§ **Your assignment**: Scan the entries and state how many lines contain "Lemma". Write no other text.

╭─ Data extracts

(** A whole row: the distance to the empty prefix, then the rest. *)
Definition full_row (s b : list ascii) (row : list nat) : Prop :=
  ∃ d up, row = d :: up ∧ optimal d s [] ∧ is_row s [] b up.

Lemma next_row_spec s c b row :
  full_row s b row → full_row (s ++ [c]) b (next_row (S (length s)) c b row).
Proof.
  intros (d & up & -> & Hd & Hup). simpl. eexists _, _. split; [done|].
  assert (Hl : optimal (S (length s)) (s ++ [c]) []).
  { pose proof (optimal_nil_r (s ++ [c])) as H. by rewrite length_app, Nat.add_1_r in H. }
  split; [done|]. by apply fill_row_spec.
Qed.

Lemma rows_spec s a b row :
  full_row s b row → full_row (s ++ a) b (rows (S (length s)) a b row).
Proof.
  revert s row. induction a as [|c a IH]; intros s row H; simpl; [by rewrite app_nil_r|].
  apply next_row_spec with (c := c), IH in H. by rewrite <- app_assoc, length_app, Nat.add_1_r in H.
Qed.

Lemma first_row b : full_row [] b (seq 0 (S (length b))).
Proof.
  eexists _, _. split; [done|]. split; [apply (optimal_nil_l [])|]. split; [apply length_seq|].
  intros j d [-> Hj]%lookup_seq. pose proof (optimal_nil_l (take (S j) b)) as H.
  rewrite length_take, Nat.min_l in H by lia. done.
Qed.

(** The two-row table computes the least number of single-character insertions,
    deletions and substitutions that turn one string into the other. *)
Theorem edit_distance_least a b :
  least_edits (edit_distance a b) (String.list_ascii_of_string a) (String.list_ascii_of_string b).
Proof.
  unfold edit_distance, edit_distance_chars. set (s := String.list_ascii_of_string a).
  set (t := String.list_ascii_of_string b).
  destruct (rows_spec [] s t _ (first_row t)) as (d & up & Hrow & Hd & Hlen & Hup). simpl in *.
  rewrite Hrow. apply optimal_least_edits. destruct (decide (t = [])) as [->|Ht].
  - by destruct up.
  - assert (Hpos : 0 < length t) by (destruct t; [done|simpl; lia]).
    destruct (lookup_lt_is_Some_2 up (length t - 1) ltac:(lia)) as [e He].
    assert (last (d :: up) = Some e) as ->.
    { rewrite last_lookup. simpl. rewrite Hlen. destruct (length t); [lia|]. simpl in *.
      by rewrite Nat.sub_0_r in He. }
    simpl. apply Hup in He. by rewrite take_ge in He by lia.
Qed.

╰─

§ **Task output**: 3